[Saved entries]
○ ○ ○ ○ ○ ○ ○

Lemma server_pairs s r key : inv inp ws s -> agree s r ->
  let M := ref_members ri key in
  let active := server_active s key in
  let f := local_load M (rankLoad s) in
  BuildIntraServerPairs (map (ref_rankLoad r) M) (map gid M) cap =
  let middle := find_middle inp s active (length active / 2)%nat in
  Some (if (length active <? 2)%nat || (rankLoad s (nth 0 active 0) + rankLoad s (nth 1 active 0) <? cap) ||
           (cap <? rankLoad s (nth (length active - 1) active 0)) || (middle =? 0)%nat then []
        else pair_up cap (map f (List.filter (fun x => cap <? rankLoad s x) (rev (take middle active))))
               (map f (List.filter (fun x => rankLoad s x <? cap) (drop middle active)))).
Proof.
  intros HI Hag M active f. unfold BuildIntraServerPairs. pose proof cap_positive as Hc.
  rewrite !length_map, Z.eqb_refl, (proj2 (Z.leb_gt cap 0)) by lia. cbn [orb negb].
  rewrite <- (ag_load _ _ _ _ Hag).
  assert (forall x, x ∈ M -> 0 <= x < R) as HM by (intros x; apply ranks_filter).
  pose proof (active_found (rankLoad s) M) as Hfound. rewrite length_map in Hfound. cbv zeta in Hfound. rewrite Hfound; clear Hfound.
  2: { intros x Hx%HM. split; [by apply loads_nonneg|by apply Hids]. }
  2: apply NoDup_filter_seqZ.
  change (local_load M (rankLoad s)) with f. assert (std_sort load_less (map f (List.filter (fun x => negb (rankLoad s x =? cap)) M)) = map f active) as ->.
  { unfold M, ref_members, active, server_active. rewrite filter_twice.
    apply std_sort_map; [apply _..|apply NoDup_filter_seqZ|].
    intros x y Hx%ranks_filter Hy%ranks_filter Hne. unfold rank_better, load_less, f. cbn. cbv zeta.
    destruct (negb (rankLoad s x =? rankLoad s y)); [done|]. destruct (Z.eqb_spec (gid x) (gid y)) as [Ex|]; [|done].
    exfalso. by apply Hne, Hinj. }
  rewrite length_map. cbv zeta. destruct (Nat.ltb_spec (length active) 2) as [|Hlen]; [done|]. cbn [orb].
  rewrite !(nth_indep (map f active) no_load (f 0)), !map_nth by (rewrite length_map; lia).
  unfold f at 1 2 3. cbn [local_load rl_load].
  assert (length active / 2 < length active)%nat by (apply Nat.div_lt; lia).
  rewrite (middle_sim s (rankLoad s)) by done.
  destruct ((_ <? cap) || _); [done|]. cbn [orb]. destruct (_ =? 0)%nat; [done|].
  rewrite firstn_map, skipn_map, <- map_rev, !filter_map. done.
Qed.
(* ===== verification/UdmaQueue.v ===== *)
(** The device-side UDMA wrapper (src/src/include/tilexr_udma.h): checks, the encoding of work
    entries, the post of an entry to a send queue and the polls of a completion queue. Memory is a
    function from the addresses of 32-bit words; the words the device itself writes into the
    completion queues are a function of time as well, and every look at an owner bit takes one
    unit of it. The order of the stores of one core and the cache maintenance are not modelled. *)
From S2P Require Import Prelude CombineWire UdmaTypes.

Definition TILEXR_UDMA_SQE_FLAG_COMPLETION : Z := 0x20.
Definition TILEXR_UDMA_SQE_FLAG_STRONG_ORDER : Z := 0x02.
Definition TILEXR_UDMA_SQE_FLAG_ORDERED_COMPLETION : Z :=
  Z.lor TILEXR_UDMA_SQE_FLAG_COMPLETION TILEXR_UDMA_SQE_FLAG_STRONG_ORDER.
Definition TILEXR_UDMA_WQE_BB_BYTES : Z := 64.
Definition TILEXR_UDMA_WQE_SCRATCH_BYTES : Z := 2 * TILEXR_UDMA_WQE_BB_BYTES.
Definition TILEXR_UDMA_WQE_SCRATCH_ALIGNMENT : Z := 32.
Definition TILEXR_UDMA_DEVICE_MAX_QP_COUNT : Z := 48.
Definition ExtraFlag_UDMA : Z := Z.shiftl 1 10.

Record CommArgs := {
  ca_rank : Z; ca_rankSize : Z; extraFlag : Z; udmaInfoPtr : option UDMAInfo;
  udmaRegistryPtr : option TileXRUDMARegistry
}.

Record UDMASignalParams := { sigAddr : Z; signal : Z }.

(** The scratch tensor of a core: its address and its size. *)
Record Scratch := { scratchAddr : Z; scratchSize : Z }.

(** ** Checks *)

Definition UDMAEnabled (args : option CommArgs) : bool :=
  match args with
  | None => false
  | Some a => negb (Z.land (extraFlag a) ExtraFlag_UDMA =? 0) && bool_decide (is_Some (udmaInfoPtr a))
  end.

Definition UDMARegistryEnabled (args : option CommArgs) : bool :=
  UDMAEnabled args && match args with Some a => bool_decide (is_Some (udmaRegistryPtr a)) | None => false end.

Definition UDMAQpCount (args : option CommArgs) : Z :=
  if negb (UDMAEnabled args) then 0
  else match args with
    | Some {| udmaInfoPtr := Some info |} =>
        if (0 <? qpNum info) && (qpNum info <=? TILEXR_UDMA_DEVICE_MAX_QP_COUNT) then qpNum info else 0
    | _ => 0
    end.

Definition UDMAQpValid (args : option CommArgs) (qpIdx : Z) : bool := qpIdx <? UDMAQpCount args.

Definition UDMARankValid (args : option CommArgs) (peer : Z) : bool :=
  match args with
  | None => false
  | Some a => (0 <? ca_rankSize a) && (ca_rankSize a <=? TILEXR_MAX_RANK_SIZE) && (0 <=? peer) &&
              (peer <? ca_rankSize a) && negb (peer =? ca_rank a)
  end.

Definition UDMAQueueOperationValid (args : option CommArgs) (peer qpIdx : Z) : bool :=
  if negb (UDMARankValid args peer) then false else UDMAQpValid args qpIdx.

Definition UDMAProfileRegistryValidDevice (args : option CommArgs) (info : option UDMAInfo)
    (registry : option TileXRUDMAProfileRegistry) : bool :=
  match args, info, registry with
  | Some a, Some i, Some r =>
      negb ((Z.land (extraFlag a) ExtraFlag_UDMA =? 0) || negb (pr_magic r =? TILEXR_UDMA_PROFILE_MAGIC) ||
            negb (pr_version r =? TILEXR_UDMA_PROFILE_VERSION) || (ca_rankSize a <=? 0) ||
            (TILEXR_MAX_RANK_SIZE <? ca_rankSize a) || (ca_rank a <? 0) || (ca_rankSize a <=? ca_rank a) ||
            negb (pr_rankSize r =? u32 (ca_rankSize a)) || (pr_regionCount r =? 0) ||
            (TILEXR_UDMA_PROFILE_MAX_REGIONS <? pr_regionCount r) || (pr_qpCount r =? 0) ||
            (TILEXR_UDMA_DEVICE_MAX_QP_COUNT <? pr_qpCount r) || negb (qpNum i =? pr_qpCount r) ||
            (sqPtr i =? 0) || (memPtr i =? 0))
  | _, _, _ => false
  end.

○ ○ ○ ○ ○ ○ ○

*TASK ITEM:*
Wherever the string "pose" occurs in the entries, copy that whole line.

*YOUR SOLUTION:*
  intros HI Hag M active f. unfold BuildIntraServerPairs. pose proof cap_positive as Hc.
  pose proof (active_found (rankLoad s) M) as Hfound. rewrite length_map in Hfound. cbv zeta in Hfound. rewrite Hfound; clear Hfound.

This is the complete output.